Small recordsize (e.g., 4K or 16K): Great for databases (MySQL, PostgreSQL) because it matches how they talk to the disk. It prevents “Write Amplification.”
Large recordsize (e.g., 1M): Incredible for media files or backups. It increases throughput and improves compression ratios.
The Proxmox & VM Trap
If you are running Virtual Machines on ZFS (common in Proxmox or TrueNAS), you might be suffering from a massive performance penalty without knowing it.
Most VM disk images (zvols) use an 8K block size by default. If your underlying ZFS pool is optimized for 128K, every time your VM wants to change a tiny 8K piece of data, ZFS might end up doing more work than necessary. This leads to high latency and “iowait.”
The Golden Rule for VMs: Match your ZFS volblocksize to your VM’s internal file system cluster size. For most Linux VMs, 16K or 64K is often the “sweet spot” balance between performance and storage efficiency.
How to Test Your Performance (The Scientific Way)
Don’t guess—benchmark. To see if your recordsize is working for you, you need to simulate real-world workloads using FIO (Flexible I/O Tester).
Here is a command to test Random Write performance, which is where a wrong recordsize hurts the most:
Bash
fio --name=random-write --ioengine=libaio --rw=randwrite --bs=4k --size=2G --numjobs=1 --iodepth=64 --runtime=60 --time_based --output-format=json --filename=/your/zfs/path/testfile
Analyzing the Results
Once you run this, you’ll get a complex JSON output.

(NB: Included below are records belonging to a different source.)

(* ===== verification/Tracking.v ===== *)
(** * The tracking subsystem: [src/daemon/tracking/mod.rs], [fetch_dir.rs] and
    the state changes of [base_dir.rs], [reconciliation.rs], [cleanup.rs] and
    [rpc.rs] of that directory

    The subsystem is one record [Sys]: the locked [State], the channels to its
    three loops, and the [remote] and [peers] it works with.  A call is a
    function of [Sys] and of what it asks of the outside (the clock, a random
    index, the answer of the metadata store).  Every call takes the lock of the
    state once, so it is one step.  A [Downloading] is shared between the state
    and the task that fetches it: [downloads] is the store of these objects, the
    state refers to them by number; [recons] are the reconciliations running. *)
From S2P Require Import Prelude Serde VirtualPath Mask Ids Time Signature Config Cleanup Commands Peers Progress.
From S2P Require Import Remote BaseDir.
Import VPath ImageId Database.
Local Open Scope Z_scope.

Definition DELETED_RETENTION : Z := 300000 * nanos_per_ms.
Definition AVOID_DOWNLOAD : Z := 120000 * nanos_per_ms.
Definition RECENT_RETENTION : Z := 300000 * nanos_per_ms.
Definition DEFAULT_INDEX_GC : Z := 86400 * nanos_per_sec.
Definition DISABLE_INDEX_GC_IF_DOWNLOADING : nat := 5.
Definition EARLY_INDEX_GC_IF_DELETED : Z := 100.
Definition RECONCILE_MAX_DOWNLOADING : nat := 20.
Definition RECONCILE_BASEDIR_THROTTLE : nat := 3.

(** ** State *)

(** A [Checking] future is named by a number. *)
Inductive WatchedStatus := Absent | Checking (job : nat) | IsComplete (image : ImageId).

Record State := {
  in_progress : gmap VPath nat;
  recently_deleted : gmap (VPath * ImageId) Z;
  deleted_since_index_gc : Z;
  last_index_gc : Z;
  base_dirs : gmap VPath BaseDir;
  base_dir_list : list VPath;
  reconciling : gmap (VPath * Hash.Hash) (gset (SocketAddr * MachineId.MachineId));
  recently_received : gmap VPath (gmap SocketAddr Z);
  watched : gmap VPath WatchedStatus
}.

Record ReconPush := {
  rp_path : VPath;
  rp_hash : Hash.Hash;
  rp_initial_addr : SocketAddr;
  rp_initial_machine_id : MachineId.MachineId
}.

(** [enum Command] of [mod.rs]. *)
Inductive Command := FetchDir (info : Downloading) | Reconcile (info : ReconPush).

(** [enum Command] of [cleanup.rs]; a base directory is named by its path. *)
Inductive CleanupCommand := CleanBase (dir : VPath) | CleanIndexGc | CleanReschedule.

Record Sys := {
  config : Config;
  state : State;
  remote : Remote;
  sys_peers : Peers;
  cmd_chan : list Command;
  rescan_chan : list (VPath * Z * bool);
  cleanup : list CleanupCommand;
  dry_cleanup : bool;
  downloads : gmap nat Downloading;
  next_download : nat;
  recons : list (VPath * Hash.Hash);
  next_job : nat
}.

(** [Tracking::new] and the start of the subsystem; the first argument is the
    random number of [index_gc_at_start]. *)
Definition index_gc_at_start (random : Z) : Z := random * nanos_per_sec.
Definition state_new (random now : Z) : State :=
  {| in_progress := ∅; recently_deleted := ∅; deleted_since_index_gc := 0;
     last_index_gc := now - index_gc_at_start random; base_dirs := ∅; base_dir_list := []; reconciling := ∅;
     recently_received := ∅; watched := ∅ |}.
Definition tracking_new (random now : Z) (cfg : Config) (r : Remote) (p : Peers) : Sys :=
  {| config := cfg; state := state_new random now; remote := r; sys_peers := p; cmd_chan := []; rescan_chan := [];
     cleanup := []; dry_cleanup := true; downloads := ∅; next_download := 0; recons := []; next_job := 0 |}.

This is where most people get lost.
Pro Tip: Look at your p99 latency. If your recordsize is poorly optimized, you’ll see massive spikes here. You can take this JSON output and paste it into our
The Verdict: Which size should you choose?
Bit Torrent & Large Media: Go for 1M. It reduces metadata overhead and makes your scrubs much faster.
General File Sharing: Stick with the default 128K.
Databases (MySQL/Postgres): Match the page size (usually 16K).
Virtualization (Proxmox/KVM): Use 16K or 64K for your zvols.
Conclusion
ZFS isn’t “set and forget.” It’s a precision instrument. By taking 10 minutes to adjust your recordsize to match your data type, you can often see a 2x to 5x improvement in responsiveness.
What about you? Have you benchmarked your pool lately? Run an FIO test today, and if the numbers look weird, it might be time to tweak that recordsize!
| Workload | Recommended Recordsize | Why? |
| Databases | 16K | Matches page size, reduces overhead |
| Virtual Machines | 32K – 64K | Balance between IOPS and space |
| General Files | 128K | Best default for mixed usage |
| Media / Backups | 1M | Maximum throughput & compression |
Deep Dive: The Cost of Metadata and Ashift
If you want to go even deeper, you must consider the Ashift value (block size of your physical disks). Most modern drives use 4K native sectors (ashift=12).
If you set a recordsize that is too small (like 4K) on a RAIDZ array, you might run into a massive space inefficiency issue. Because ZFS needs to store parity for every record, a small recordsize on a wide RAIDZ pool can lead to a situation where parity takes up as much space as the data itself!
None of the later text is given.